Ce qui m'a plu dans cette conférence, - causerie serait un terme plus adéquat - c'est sa simplicité, qui n'exclut pas la profondeur.
Laferrière n'a pas avalé un parapluie. Je veux dire qu'il ne confond pas la respectabilité, avec son apparence caricaturale, comme tant d'autres.
Je n'entrerai pas dans le détail de son discours, puisque vous allez l'entendre.
Je souligne seulement deux passages particulièrement intéressants.

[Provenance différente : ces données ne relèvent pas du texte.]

(* ===== verification/Recording.v ===== *)
(** * The Recording read seam

    Models [python/src/sil/recording.py]: the physical scan of an MCAP file
    ([scan], [locate_messages], [stored_messages]), random access by location
    ([read_chunk], [message_in_chunk], [read_message]), the record filter and
    the chunk-indexed reader ([indexed_records]). The [zstd] and [lz4]
    decompressors and the mcap package's summary and chunk iterator are
    third-party code: they are parameters. *)

From Stdlib Require Import ZArith Lia.
From S2P Require Import Prelude PyFloat Json.

(** ** Byte streams *)

(** [stream.read(n)] at position [pos], and the slice [l[pos:pos+n]]: what is
    there, at most [n] bytes. *)
Definition read_at {A} (l : list A) (pos n : Z) : list A :=
  if zlen l <=? pos then []
  else take (Z.to_nat (Z.min n (zlen l - pos))) (drop (Z.to_nat pos) l).

(** An unsigned little-endian field of [n] bytes at [off]. *)
Definition uint_at (bs : bytes) (off n : Z) : Z := le_value (read_at bs off n).

Inductive read_error :=
| UnknownRecordingFormat
| NotMcap
| EOFError
| OversizeMessage (at_offset size limit : Z)
| LongCompressionName (chunk_offset : Z)
| UnsupportedCompression (name : bytes)
| DecompressFailed
| WrongChunkSize (chunk_offset got declared : Z)
| EndsInsideRecord (chunk_offset : Z)
| ShortMessage (offset : Z)
| NoMessageRecord (offset : Z)
| NoChunkRecord (offset : Z)
| NoSummary
| IndexNotAChunk
| MissingChannel
| MissingSchema
| SchemaNotJson
| OutOfFuel.

(** A generator: what it yields before it ends or raises. *)
Abbreviation gen A := (list A * option read_error)%type.

Record location := mk_location {
  loc_record_index : Z;
  loc_channel_id : Z;
  loc_log_time : Z;
  loc_chunk_offset : Z;
  loc_offset : Z;
  loc_size : Z;
}.

#[export] Instance location_eq_dec : EqDecision location.
Proof. solve_decision. Defined.

Definition MCAP_MAGIC : bytes := [x89; x4d; x43; x41; x50; x30; x0d; x0a].
Definition OP_MESSAGE : Z := 5.
Definition OP_CHUNK : Z := 6.
Definition OP_DATA_END : Z := 15.
(** [_RECORD_HEAD.size], [_MESSAGE_HEAD.size] and [_CHUNK_HEAD.size]. *)
Definition RECORD_HEAD : Z := 9.
Definition MESSAGE_HEAD : Z := 22.
Definition CHUNK_HEAD : Z := 32.
Definition MAX_COMPRESSION_NAME : Z := 64.

Definition read_exact (f : bytes) (pos size : Z) : result read_error bytes :=
  let data := read_at f pos size in
  if zlen data =? size then Ok data else Err EOFError.

Definition read_head (f : bytes) (pos : Z) : result read_error (Z * Z) :=
  h ← read_exact f pos RECORD_HEAD; Ok (uint_at h 0 1, uint_at h 1 8).

(** Channel id and log time of a Message head ["<HIQQ"] at [off]. *)
Definition message_head (bs : bytes) (off : Z) : Z * Z :=
  (uint_at bs off 2, uint_at bs (off + 6) 8).

Section reader.
(** The decompressors: [size + 1] is the byte limit they are given. *)
Context (zstd lz4 : bytes → Z → option bytes).

Definition decompress (data compression : bytes) (size : Z)
    : result read_error bytes :=
  if decide (compression = []) then Ok data
  else if decide (compression = [x7a; x73; x74; x64]) then
    match zstd data (size + 1) with Some r => Ok r | None => Err DecompressFailed end
  else if decide (compression = [x6c; x7a; x34]) then
    match lz4 data (size + 1) with Some r => Ok r | None => Err DecompressFailed end
  else Err (UnsupportedCompression compression).

(** [_read_chunk_records]: [pos] is just after the Chunk record's head. *)
Definition read_chunk_records (f : bytes) (pos chunk_offset max_chunk_bytes : Z)
    : result read_error bytes :=
  h ← read_exact f pos CHUNK_HEAD;
  let size := uint_at h 16 8 in
  let name_length := uint_at h 28 4 in
  _ ← raise_if (max_chunk_bytes <? size)
        (OversizeMessage chunk_offset size max_chunk_bytes);
  _ ← raise_if (MAX_COMPRESSION_NAME <? name_length)
        (LongCompressionName chunk_offset);
  compression ← read_exact f (pos + CHUNK_HEAD) name_length;
  s ← read_exact f (pos + CHUNK_HEAD + name_length) 8;
  let stored := uint_at s 0 8 in
  _ ← raise_if (max_chunk_bytes <? stored)
        (OversizeMessage chunk_offset stored max_chunk_bytes);
  d ← read_exact f (pos + CHUNK_HEAD + name_length + 8) stored;
  records ← decompress d compression size;
  _ ← raise_if (negb (zlen records =? size))
        (WrongChunkSize chunk_offset (zlen records) size);
  Ok records.

(** [_messages_in_chunk]: one record of a chunk per unit of fuel. *)
Fixpoint messages_in_chunk (fuel : nat) (records : bytes)
    (chunk_offset record_index : Z) (payloads : bool) (position : Z)
    : gen (location * option bytes) :=
  match fuel with
  | O => ([], Some OutOfFuel)
  | S fuel =>
      let e := zlen records in
      if position <? e then
        if e <? position + RECORD_HEAD then ([], Some (EndsInsideRecord chunk_offset))
        else
          let opcode := uint_at records position 1 in
          let length := uint_at records (position + 1) 8 in
          let following := position + RECORD_HEAD + length in
          if opcode =? OP_MESSAGE then
            if (length <? MESSAGE_HEAD) || (e <? following) then
              ([], Some (ShortMessage chunk_offset))
            else
              let '(channel_id, log_time) :=
                message_head records (position + RECORD_HEAD) in
              let found :=
                (mk_location record_index channel_id log_time chunk_offset
                   position (length - MESSAGE_HEAD),
                 if payloads then
                   Some (read_at records (following - length + MESSAGE_HEAD)
                           (length - MESSAGE_HEAD))
                 else None) in
              let '(rest, err) :=
                messages_in_chunk fuel records chunk_offset (record_index + 1)
                  payloads following in
              (found :: rest, err)
          else messages_in_chunk fuel records chunk_offset record_index
                 payloads following
      else ([], if position =? e then None else Some (EndsInsideRecord chunk_offset))
  end.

Dans le premier il déclare qu'en Haïti, il faut distinguer d'une part les idéologues, ceux qui veulent changer le monde, et qui ne connaissent rien à la vie concrète et pratique, et d'autre part ceux qui, travaillent dans le concret, permettant à l'île de survivre; en grande majorité des femmes, et il prend l'exemple de sa mère.
L'espace d'un moment, furtif, j'ai pensé à ce propos, récent, d'un philosophe guadeloupéen, parlant des indépendantistes de chez nous, généralement nantis, qui « vont faire leurs courses à Dubaï ». formule que j'ai trouvée particulièrement heureuse et qui en dit plus long que de gros traités de sociologie.
Le deuxième moment fort ( parmi beaucoup d'autres ) est celui où il insiste sur l'importance du travail, de l'acharnement humble de l'écrivain pour atteindre l'idéal littéraire qui donne sens à sa vie.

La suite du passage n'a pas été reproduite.